There are lots of different reasons. Part of it is these are large IT projects being conducted by government agencies, by large contractors with large teams. There are a lot of layers of project management, of requirements, design, coding. It looks very different than your small start-up where you've got 10 people in the room working closely together and rapidly developing things.
Even though in this type of setting the development teams are using what you might call agile methods, there's still a huge layer of requirements and review and sign-off. There's lots of policy decisions that have to be made that shape ever step of the way. There's much more overhead involved in this sort of thing than if you're trying to have a small set of people developing the Web site.
The [bottom] layer is the Affordable Care Act, which laid out the parameters.
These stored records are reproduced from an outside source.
(** ** A third run of the whole comparison: pure deletion *)

Lemma align_step_empty_right (leftLines : list line) (i : nat) (l : line) :
  nth_error leftLines i = Some l ->
  align_step leftLines [] i 0 = Some (DrainDeletion, deletionAt i, (S i, 0)).
Proof.
  intros H. unfold align_step. rewrite H.
  assert (Hi : (i <? List.length leftLines) = true)
    by (apply Nat.ltb_lt; apply nth_error_Some; congruence).
  rewrite Hi. reflexivity.
Qed.

Lemma align_loop_empty_right (leftLines : list line) (fuel : nat) :
  forall i acc,
    i <= List.length leftLines -> List.length leftLines - i <= fuel ->
    align_loop leftLines [] fuel i 0 acc
    = Some (acc ++ map deletionAt (seq i (List.length leftLines - i))).
Proof.
  induction fuel as [|fuel IH]; intros i acc Hi Hfuel.
  - cbn. rewrite align_step_end by (cbn; lia).
    replace (List.length leftLines - i) with 0 by lia.
    cbn. rewrite app_nil_r. reflexivity.
  - cbn [align_loop].
    destruct (Nat.eq_dec i (List.length leftLines)) as [->|Hne].
    + rewrite align_step_end by (cbn; lia).
      rewrite Nat.sub_diag. cbn. rewrite app_nil_r. reflexivity.
    + destruct (nth_error_in_range leftLines i) as [l Hl]; [lia|].
      rewrite (align_step_empty_right _ _ _ Hl).
      rewrite (seq_from i) by lia. rewrite IH by lia. cbn [map].
      rewrite <- app_assoc. reflexivity.
Qed.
Then on top of that are all the regulations that HHS issued over the course of two years. Then it goes to contractors who have to build it. If you look at the contract, there's usually a prime contractor and subcontractors. And I think that just adds to the complexity and adds to the number of parties involved. The state governments had to comply with CMS mandates and then work with their contractors. So it's a pretty complicated structure of trying to roll out. To design what you're trying to build and build it at a time where the regulations were being written.
If you're a commercial software start-up, you work very differently, you have an idea of what you want, develop quickly, roll it out, evolve on it, as opposed to trying to figure it all out in advance.
These sites handle a lot of sensitive data. Does that add to the complexity and cost?
These projects so big is that there is a very rigorous security oversight involved and layers of audit, layers of rules. The kind of thing that small start-up companies who are just winging it [don't deal with]. The Center for Medicare and Medicaid Services has been doing this for a long time in terms of the Medicare and Medicaid program. There's already a lot of rigor, security audits that have to be passed.
These exchanges also have to interact with a lot of government systems, right?
Yes, there's a thing called a federal data hub. The Internal Revenue Service is involved for tax reasons. The Department of Homeland Security is involved because of immigration status. The Social Security Administration is involved. Lots of agencies are involved to confirm eligibility for coverage and subsidies. Part of the challenge has been building a data hub to connect data from all of these agencies.
When you submit your application, they need to go out and validate whether the tax records show you're in the right income bracket for subsidies and all these other things. That's a massive amount of coordination, but there's a lot of complex system integration behind the scenes there.